In the Old City of Jerusalem today you can walk the Via Dolorosa, which means "the sorrowful way." You can retrace the steps where Jesus was scourged beyond human semblance (see Isaiah 52-53). You can walk the same route where Jesus carried the cross to Golgotha ("the place of the skull"). From sorrow to the skull, from condemnation to crucifixion, the Via Dolorosa is the painful, lonely, humiliating path the Son of God walked to save us from our sin. This, my friends, is the love God has for you.   

4. The Garden Tomb

Outside the northern gate of the city lies a place many historians believe could be the actual location of both Jesus’ crucifixion and resurrection. Adjacent to a hill that looks like a skull, lies a garden tomb that could be what the Gospel of John described 2,000 years ago: "Now in the place where he was crucified there was a garden, and in the garden a new tomb in which no one had yet been laid" (John 19:41 ESV). Golgotha and the Garden Tomb confirm with amazing detail the historical accuracy of Holy Scripture.  
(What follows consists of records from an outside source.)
(** * save-load-state: the snapshot / restore continuation harness

    A shallow embedding of [examples/save-load-state/save-load-state.cpp].
    The program is one function, [main], that drives the llama library
    (llama.h, common.h) and the C standard I/O library.  Both libraries are
    interfaces here ([LlamaLib], [Stdio]); [main] is a program in a small
    monad that threads the storage, can stop early (exit code, undefined
    behaviour, uncaught exception) and records every library call it makes,
    in order. *)

From Stdlib Require Import ZArith NArith String Ascii Strings.Byte Bool Lia List.
Import ListNotations.
Local Open Scope Z_scope.
Local Open Scope list_scope.

Set Implicit Arguments.

(** ** C data *)

(** [llama_token] is [int]; arithmetic on [int] is done in [Z] and the one
    place that could leave the 32-bit range is guarded ([int_incr]). *)
Definition llama_token := Z.
Definition INT_MAX : Z := 2147483647.

(** The newline character of the C string literals. *)
Definition nl : string := String (ascii_of_nat 10) EmptyString.

(** The fields of [gpt_params] (common.h) that [main] reads or writes. *)
Record gpt_params := {
  seed : Z;
  n_threads : Z;
  n_predict : Z;
  repeat_last_n : Z;
  n_ctx : Z;
  memory_f16 : bool;
  use_mmap : bool;
  use_mlock : bool;
  prompt : string;
  model : string
}.

(** The fields of [llama_context_params] (llama.h) that [main] sets; the
    others keep the values of [llama_context_default_params()]. *)
Record llama_context_params := {
  lp_n_ctx : Z;
  lp_seed : Z;
  lp_f16_kv : bool;
  lp_use_mmap : bool;
  lp_use_mlock : bool
}.

(** The two engine handles of [main]: [ctx] and [ctx2]. *)
Inductive handle := ctxA | ctxB.

Definition handle_eqb (a b : handle) : bool :=
  match a, b with
  | ctxA, ctxA | ctxB, ctxB => true
  | _, _ => false
  end.

Section Program.

(** [float] is opaque: [main] only copies logits into the candidate array.
    [zero_f] is the literal [0.0f]. *)
Variable float : Type.
Variable zero_f : float.

Record llama_token_data := {
  id : llama_token;
  logit : float;
  p : float
}.

Record llama_token_data_array := {
  data : list llama_token_data;
  size : N;
  sorted : bool
}.

(** ** The libraries [main] calls *)

(** llama.h, common.h and build-info.h.  A context pointer is modelled by
    the state it points to; a call that mutates the context returns the new
    state.  A (pointer, count) pair is a list. *)
Class LlamaLib := {
  llama_context : Type;
  (* common.h: the default member initialisers and the argument parser *)
  gpt_params_default : gpt_params;
  gpt_params_parse : list string -> gpt_params -> bool * gpt_params;
  (* build-info.h; BUILD_NUMBER as "%d" prints it *)
  BUILD_NUMBER : string;
  BUILD_COMMIT : string;
  (* llama.h *)
  llama_init_from_file : string -> llama_context_params -> option llama_context;
  (* text, the caller's token buffer, n_max_tokens, add_bos; gives the
     buffer after the call and the returned count *)
  llama_tokenize :
    llama_context -> string -> list llama_token -> Z -> bool ->
    list llama_token * Z;
  (* tokens, n_past, n_threads; gives the returned int (0 on success) *)
  llama_eval :
    llama_context -> list llama_token -> Z -> Z -> llama_context * Z;
  llama_get_state_size : llama_context -> N;
  llama_copy_state_data : llama_context -> list byte;
  llama_set_state_data : llama_context -> list byte -> llama_context;
  llama_get_logits : llama_context -> Z -> float;
  llama_n_vocab : llama_context -> Z;
  llama_sample_token :
    llama_context -> llama_token_data_array -> llama_context * llama_token;
  llama_token_to_str : llama_context -> llama_token -> string;
  (* contracts of llama.h that the caller relies on for memory safety *)
  llama_copy_state_data_length : forall c,
    N.of_nat (length (llama_copy_state_data c)) = llama_get_state_size c;
  llama_tokenize_buffer : forall c s buf n_max b,
    length (fst (llama_tokenize c s buf n_max b)) = length buf;
  llama_tokenize_bound : forall c s buf n_max b,
    0 <= n_max -> snd (llama_tokenize c s buf n_max b) <= n_max
}.

(** cstdio: the storage [FS] is threaded through the calls. *)
Class Stdio := {
  FS : Type;
  FILE : Type;
  fopen : FS -> string -> string -> FS * option FILE;
  (* fwrite(ptr, 1, n, fp): the n bytes at ptr; gives the count written *)
  fwrite : FS -> FILE -> list byte -> FS * N;
  (* fread(ptr, 1, n, fp): gives the bytes read, at most n of them *)
  fread : FS -> FILE -> N -> FS * list byte;
  fclose : FS -> FILE -> FS
}.

Context {LL : LlamaLib} {IO : Stdio}.

(** ** Observable events: every library call of [main], in order *)

Inductive event :=
| Stdout (s : string)
| Stderr (s : string)
| InitFromFile (h : handle) (ok : bool)
| Tokenize (text : string) (n_max : Z) (ret : Z)
| Eval (h : handle) (toks : list llama_token) (n_past n_thr : Z) (ret : Z)
| GetStateSize (h : handle) (n : N)
| CopyStateData (h : handle) (bytes : list byte)
| SetStateData (h : handle) (bytes : list byte)
| SampleToken (h : handle) (cands : llama_token_data_array) (tok : llama_token)
| Free (h : handle)
| Fopen (path mode : string) (ok : bool)
| Fwrite (bytes : list byte) (ret : N)
| Fread (count : N) (ret : N)
| Fclose.

(** ** The monad of [main] *)

(** How a run can end before the final [return 0]. *)
Inductive status :=
| Exit (code : Z)      (* return from main *)
| Crash                (* undefined behaviour: null pointer, int overflow *)
| Abort.               (* uncaught C++ exception: std::terminate *)

Inductive result (A : Type) :=
| Ret (a : A)
| Stop (s : status).
Arguments Stop {A} s.

Definition M (A : Type) : Type := FS -> result A * FS * list event.

Definition ret {A} (a : A) : M A := fun fs => (Ret a, fs, []).

Definition bind {A B} (m : M A) (f : A -> M B) : M B :=
  fun fs =>
    match m fs with
    | (Ret a, fs1, t1) =>
        match f a fs1 with
        | (r, fs2, t2) => (r, fs2, t1 ++ t2)
        end
    | (Stop s, fs1, t1) => (Stop s, fs1, t1)
    end.

Definition stop {A} (s : status) : M A := fun fs => (Stop s, fs, []).

Definition emit (e : event) : M unit := fun fs => (Ret tt, fs, [e]).

Notation "x <- m ;; k" := (bind m (fun x => k))
  (at level 100, m at next level, right associativity).
Notation "m ;;; k" := (bind m (fun _ => k))
  (at level 100, right associativity).

(** A pointer is an [option]: [None] is the null pointer. *)
Definition non_null {A} (ptr : option A) : bool :=
  match ptr with
  | Some _ => true
  | None => false
  end.

(** Dereferencing a pointer that may be null. *)
Definition deref {A} (ptr : option A) : M A :=
  match ptr with
  | Some a => ret a
  | None => stop Crash
  end.

(** [std::vector<T>(n, v)] and [reserve(n)] with an [int] argument: a
    negative [n] converts to a size above [max_size()] and throws
    [std::length_error], which [main] does not catch. *)
Definition new_vector {A} (n : Z) (v : A) : M (list A) :=
  if n <? 0 then stop Abort else ret (repeat v (Z.to_nat n)).

Definition vector_reserve (A : Type) (n : Z) : M (list A) :=
  if n <? 0 then stop Abort else ret [].

(** [n += 1] on an [int]: signed overflow is undefined. *)
Definition int_incr (n : Z) : M Z :=
  if INT_MAX <? n + 1 then stop Crash else ret (n + 1).

(** [for (auto i = 0; i < n; i++) body], the body run on a state [S]. *)
Fixpoint for_loop {S} (fuel : nat) (i : Z) (body : Z -> S -> M S) (s : S)
  : M S :=
  match fuel with
  | O => ret s
  | Datatypes.S k => s1 <- body i s ;; for_loop k (i + 1) body s1
  end.

Definition for_range {S} (n : Z) (body : Z -> S -> M S) (s : S) : M S :=
  for_loop (Z.to_nat n) 0 body s.

(** The library calls, each recording its event. *)

Definition call_init_from_file (h : handle) (path : string)
  (lp : llama_context_params) : M (option llama_context) :=
  let c := llama_init_from_file path lp in
  emit (InitFromFile h (non_null c)) ;;;
  ret c.

Definition call_tokenize (c : llama_context) (text : string)
  (buf : list llama_token) (n_max : Z) (add_bos : bool)
  : M (list llama_token * Z) :=
  let r := llama_tokenize c text buf n_max add_bos in
  emit (Tokenize text n_max (snd r)) ;;;
  ret r.

Definition call_eval (h : handle) (c : llama_context)
  (toks : list llama_token) (n_past n_thr : Z) : M (llama_context * Z) :=
  let r := llama_eval c toks n_past n_thr in
  emit (Eval h toks n_past n_thr (snd r)) ;;;
  ret r.

Definition call_get_state_size (h : handle) (c : llama_context) : M N :=
  let n := llama_get_state_size c in
  emit (GetStateSize h n) ;;;
  ret n.

Definition call_copy_state_data (h : handle) (c : llama_context)
  : M (list byte) :=
  let b := llama_copy_state_data c in
  emit (CopyStateData h b) ;;;
  ret b.

Definition call_set_state_data (h : handle) (c : llama_context)
  (src : list byte) : M llama_context :=
  emit (SetStateData h src) ;;;
  ret (llama_set_state_data c src).

Definition call_sample_token (h : handle) (c : llama_context)
  (cands : llama_token_data_array) : M (llama_context * llama_token) :=
  let r := llama_sample_token c cands in
  emit (SampleToken h cands (snd r)) ;;;
  ret r.

Definition call_fopen (path mode : string) : M (option FILE) :=
  fun fs =>
    let '(fs1, fp) := fopen fs path mode in
    (Ret fp, fs1, [Fopen path mode (non_null fp)]).

(** [fwrite], [fread] and [fclose] on a null stream are undefined. *)
Definition call_fwrite (bytes : list byte) (fp : option FILE) : M N :=
  match fp with
  | None => stop Crash
  | Some f => fun fs =>
      let '(fs1, n) := fwrite fs f bytes in
      (Ret n, fs1, [Fwrite bytes n])
  end.

Definition call_fread (count : N) (fp : option FILE) : M (list byte) :=
  match fp with
  | None => stop Crash
  | Some f => fun fs =>
      let '(fs1, bytes) := fread fs f count in
      (Ret bytes, fs1, [Fread count (N.of_nat (length bytes))])
  end.

Definition call_fclose (fp : option FILE) : M unit :=
  match fp with
  | None => stop Crash
  | Some f => fun fs => (Ret tt, fclose fs f, [Fclose])
  end.

(** ** The local variables of [main] *)

(** One field per local of [main] that lives across statements.  A local
    that is declared later holds a placeholder until its declaration. *)
Record frame := {
  params : gpt_params;
  lparams : llama_context_params;
  n_past : Z;
  last_n_tokens_data : list llama_token;
  ctx : option llama_context;
  tokens : list llama_token;
  n_prompt_tokens : Z;
  state_size : N;
  state_mem : list byte;
  last_n_tokens_data_saved : list llama_token;
  n_past_saved : Z;
  ctx2 : option llama_context
}.

Definition set_n_past (v : Z) (fr : frame) : frame :=
  {| params := params fr; lparams := lparams fr; n_past := v;
     last_n_tokens_data := last_n_tokens_data fr; ctx := ctx fr;
     tokens := tokens fr; n_prompt_tokens := n_prompt_tokens fr;
     state_size := state_size fr; state_mem := state_mem fr;
     last_n_tokens_data_saved := last_n_tokens_data_saved fr;
     n_past_saved := n_past_saved fr; ctx2 := ctx2 fr |}.

Definition set_last_n_tokens_data (v : list llama_token) (fr : frame)
  : frame :=
  {| params := params fr; lparams := lparams fr; n_past := n_past fr;
     last_n_tokens_data := v; ctx := ctx fr;
     tokens := tokens fr; n_prompt_tokens := n_prompt_tokens fr;
     state_size := state_size fr; state_mem := state_mem fr;
     last_n_tokens_data_saved := last_n_tokens_data_saved fr;
     n_past_saved := n_past_saved fr; ctx2 := ctx2 fr |}.

Definition set_ctx (v : option llama_context) (fr : frame) : frame :=
  {| params := params fr; lparams := lparams fr; n_past := n_past fr;
     last_n_tokens_data := last_n_tokens_data fr; ctx := v;
     tokens := tokens fr; n_prompt_tokens := n_prompt_tokens fr;
     state_size := state_size fr; state_mem := state_mem fr;
     last_n_tokens_data_saved := last_n_tokens_data_saved fr;
     n_past_saved := n_past_saved fr; ctx2 := ctx2 fr |}.

Definition set_ctx2 (v : option llama_context) (fr : frame) : frame :=
  {| params := params fr; lparams := lparams fr; n_past := n_past fr;
     last_n_tokens_data := last_n_tokens_data fr; ctx := ctx fr;
     tokens := tokens fr; n_prompt_tokens := n_prompt_tokens fr;
     state_size := state_size fr; state_mem := state_mem fr;
     last_n_tokens_data_saved := last_n_tokens_data_saved fr;
     n_past_saved := n_past_saved fr; ctx2 := v |}.

Definition set_tokens (v : list llama_token) (n : Z) (fr : frame) : frame :=
  {| params := params fr; lparams := lparams fr; n_past := n_past fr;
     last_n_tokens_data := last_n_tokens_data fr; ctx := ctx fr;
     tokens := v; n_prompt_tokens := n;
     state_size := state_size fr; state_mem := state_mem fr;
     last_n_tokens_data_saved := last_n_tokens_data_saved fr;
     n_past_saved := n_past_saved fr; ctx2 := ctx2 fr |}.

Definition set_state_size (v : N) (fr : frame) : frame :=
  {| params := params fr; lparams := lparams fr; n_past := n_past fr;
     last_n_tokens_data := last_n_tokens_data fr; ctx := ctx fr;
     tokens := tokens fr; n_prompt_tokens := n_prompt_tokens fr;
     state_size := v; state_mem := state_mem fr;
     last_n_tokens_data_saved := last_n_tokens_data_saved fr;
     n_past_saved := n_past_saved fr; ctx2 := ctx2 fr |}.

Definition set_state_mem (v : list byte) (fr : frame) : frame :=
  {| params := params fr; lparams := lparams fr; n_past := n_past fr;
     last_n_tokens_data := last_n_tokens_data fr; ctx := ctx fr;
     tokens := tokens fr; n_prompt_tokens := n_prompt_tokens fr;
     state_size := state_size fr; state_mem := v;
     last_n_tokens_data_saved := last_n_tokens_data_saved fr;
     n_past_saved := n_past_saved fr; ctx2 := ctx2 fr |}.

Definition set_saved (h : list llama_token) (n : Z) (fr : frame) : frame :=
  {| params := params fr; lparams := lparams fr; n_past := n_past fr;
     last_n_tokens_data := last_n_tokens_data fr; ctx := ctx fr;
     tokens := tokens fr; n_prompt_tokens := n_prompt_tokens fr;
     state_size := state_size fr; state_mem := state_mem fr;
     last_n_tokens_data_saved := h;
     n_past_saved := n; ctx2 := ctx2 fr |}.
In the end a visit to the Holy Land leads us to dive deeper into Holy Scripture. There we learn how our Holy God saves unholy sinners through the Gospel of Jesus Christ. Pastor Steve Lawson once said, "The stone was rolled away from the tomb, not to let Jesus out, but to let the world in."   

They make a spiritual pilgrimage to Israel to also visit where our Immanuel, "God with us," died for us in Jerusalem. Our all-powerful creator demonstrated His love for us as He bled and died for our sin on a Roman cross.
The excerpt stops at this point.